Choose matrixone over qdrant when matrixone is primarily Go; qdrant is Rust; MatrixOne and Qdrant both provide vector search capabilities, but MatrixOne is an AI-native HTAP (Hybrid Transactional/Analytical Processing) database with additional features like Git-for-Data functionality, while Qdrant specializes exclusively as a high-performance vector similarity search engine and database; Tags unique to matrixone: agents, ai-native, cloud-native, distributed-database; Also covers AI Agents; When you require an HTAP solution that also supports efficient integration of AI components like vector searches within a database environment.
When should I choose qdrant over matrixone?
Choose qdrant over matrixone when qdrant is primarily Rust; matrixone is Go; Qdrant supports self-hosted deployment along with a cloud option at https://cloud.qdrant.io/; Requirements: - Distributed deployment with sharding and replication is supported.; - No specific minimum RAM requirement provided. Performance and resource use will depend on the scale of embedding collections.; MatrixOne and Qdrant both provide vector search capabilities, but MatrixOne is an AI-native HTAP (Hybrid Transactional/Analytical Processing) database with additional features like Git-for-Data functionality, while Qdrant specializes exclusively as a high-performance vector similarity search engine and database; Tags unique to qdrant: ai-search, embeddings-similarity, hnsw, knn-algorithm; qdrant ships Docker support for self-hosted deployment; - When scalability and performance are paramount in handling large-scale embeddings.

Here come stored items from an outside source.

(* ===== verification/Worker.v ===== *)
(** * [eventforge/worker.py]: the worker process

    It loads a module's [HANDLERS], serves them as RPC methods over a
    [TCPServerTransport] and takes everything down when it is told to stop.  The
    objects that [serve] makes are those of Rpc, Queue and Tcp.  What importing the
    module gives is an argument, and so are the values of the command line's
    options; logging is not modelled. *)
From S2P Require Import Prelude PyDict Types Transport Observers Queue Wire Tcp Rpc.

Module Worker.

(** The module's [HANDLERS]: something else, by the name of its type, or a
    dictionary, a value that is not callable being [None] *)
Inductive handlers_attr (F : Type) : Type :=
  | NotDict (type_name : string)
  | Handlers (d : list (string * option F)).
Arguments NotDict {F} type_name.
Arguments Handlers {F} d.

Definition SystemExit (msg : string) : exn := BaseExc "SystemExit" msg.

Section load.
Context {F : Type}.
(** [repr] of a list of strings *)
Variable repr_list : list string -> string.

Definition is_ImportError (e : exn) : bool :=
  bool_decide (exn_type e = "ImportError") || bool_decide (exn_type e = "ModuleNotFoundError").

Definition quoted (s : string) : string := "'" +:+ s +:+ "'".

Definition bad_entries (d : list (string * option F)) : list string :=
  dkeys (List.filter (fun kv => match kv.2 with Some _ => false | None => true end) d).

Definition callables (d : list (string * option F)) : list (string * F) :=
  omap (fun kv => match kv.2 with Some f => Some (kv.1, f) | None => None end) d.

Definition must_define (module_path type_name : string) : exn :=
  SystemExit ("eventforge.worker: module " +:+ quoted module_path +:+ " must define a non-empty "
    +:+ "HANDLERS dict of {name: callable}; found " +:+ type_name +:+ ".").

(** [_load_handlers], with what importing the module gave *)
Definition load_handlers (module_path : string) (imported : result (handlers_attr F * option string))
    : result (list (string * F) * option string) :=
  match imported with
  | Raise e =>
      if is_ImportError e then
        Raise (SystemExit ("eventforge.worker: cannot import handler module " +:+ quoted module_path +:+ ": "
          +:+ exn_str e +:+ String "010" ("  (is it on PYTHONPATH? inside a container, bind-mount or COPY it in)")))
      else Raise e
  | Ok (NotDict ty, _) => Raise (must_define module_path ty)
  | Ok (Handlers [], _) => Raise (must_define module_path "dict")
  | Ok (Handlers d, service) =>
      match bad_entries d with
      | [] => Ok (callables d, service)
      | bad => Raise (SystemExit ("eventforge.worker: HANDLERS entries are not callable: " +:+ repr_list bad))
      end
  end.
End load.

(** [service_name or module_service or "rpc"] *)
Definition service_of (service_name module_service : option string) : string :=
  if opt_truthy service_name then default "rpc" service_name
  else if opt_truthy module_service then default "rpc" module_service else "rpc".

Section serve.
Context {H F V : Type} `{!EqDecision H}.
Abbreviation world := (heap (TCPServerTransport.state chan_cb) (qstate H * (server F * V))).
Variable serialize : Message -> result bytes.
Variable handler : H.
#[local] Instance tcp_queue : Transport world chan_cb := TCPServerTransport.server_transport serialize.

Definition add_methods (handlers : list (string * F)) : M world unit :=
  for_each handlers (fun kv => add_method kv.1 kv.2).

(** What [serve] does on the objects it makes before it installs the SIGTERM
    handler; [bound] is what binding the socket gives.  Then it blocks in
    [server.serve]. *)
Definition make (bound : result unit) (handlers : list (string * F)) : M world unit :=
  TCPServerTransport.start bound ;;;
  add_methods handlers.

Definition begin (bound : result unit) (handlers : list (string * F)) (service : string) : M world (wait unit) :=
  make bound handlers ;;;
  Rpc.serve handler service true.

(** The SIGTERM handler *)
Definition shutdown : M world unit := Rpc.stop.

(** The end of [serve], when [server.serve] has returned or raised *)
Definition ending (outcome : result unit) : M world unit :=
  try_finally
    (fun h => match outcome with
              | Raise e => if decide (exn_type e = "KeyboardInterrupt") then (Ok tt, h) else (Raise e, h)
              | Ok _ => (Ok tt, h)
              end)
    (Rpc.stop ;;; TCPServerTransport.close).

(** [serve]: the module is loaded before anything is made *)
Definition serve (repr_list : list string -> string) (module_path : string)
    (imported : result (handlers_attr F * option string)) (bound : result unit) (service_name : option string)
    : M world (wait unit) :=
  match load_handlers repr_list module_path imported with
  | Raise e => throw e
  | Ok (handlers, module_service) => begin bound handlers (service_of service_name module_service)
  end.

(** *** SIGTERM while [server.serve] starts

    Python runs a signal's handler between two statements of the main thread.
    [serve_statements] are those of [RPCServer.serve] up to its loop, which ends
    when it finds the stop event set. *)
Definition serve_statements (service : string) : list (M world unit) :=
  [ upd_server (fun s => mkServer (methods s) true (sub_id s) (stop_event s));
    upd_server (fun s => mkServer (methods s) (Rpc.running s) (sub_id s) false);
    let! i := on (service +:+ ".request") handler in
    upd_server (fun s => mkServer (methods s) (Rpc.running s) (Some i) (stop_event s)) ].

When should I avoid matrixone?
When the primary focus is on operations that do not benefit from vector search capabilities, as this might add unnecessary overhead In scenarios where maintaining multiple data versions using Git-like features for each transaction or query significantly impacts performance
When should I avoid qdrant?
- Avoid if your project requires more traditional relational database features as Qdrant focuses exclusively on vectors. - If minimalistic setup is crucial, since Qdrant's capability for distributed deployment may introduce complexity that is not necessary for smaller-scale applications. - For use cases where non-Rust environments significantly limit the feasibility of integrating external tools.
Is matrixone or qdrant more popular on GitHub?
qdrant has more GitHub stars (33,629 vs 1,879). Stars measure visibility, not whether either tool fits your constraints.
Are matrixone and qdrant open source?
Yes - both are open-source projects on GitHub (matrixone: Apache-2.0, qdrant: Apache-2.0).
Where can I find alternatives to matrixone or qdrant?
GraphCanon lists graph-backed alternatives at matrixone alternatives and qdrant alternatives (matrixone markdown twin, qdrant markdown twin), ranked by typed relationship edges rather than popularity votes.
Is there a machine-readable version of this comparison?
Yes. The markdown twin at this comparison mirrors this page for agents and LLM crawlers, with the same stats table and FAQ answers.
Which is better maintained, matrixone or qdrant?
matrixone: Very active. qdrant: Very active. Compare maintenance labels, days since push, and release cadence in the trust section below - stars alone do not measure maintenance.
Where are the full trust reports for matrixone and qdrant?
GraphCanon publishes per-repo trust reports with dated maintenance, provenance, and scan summaries: matrixone trust report; qdrant trust report.

Was this helpful?

Anonymous feedback helps us improve pages and translations.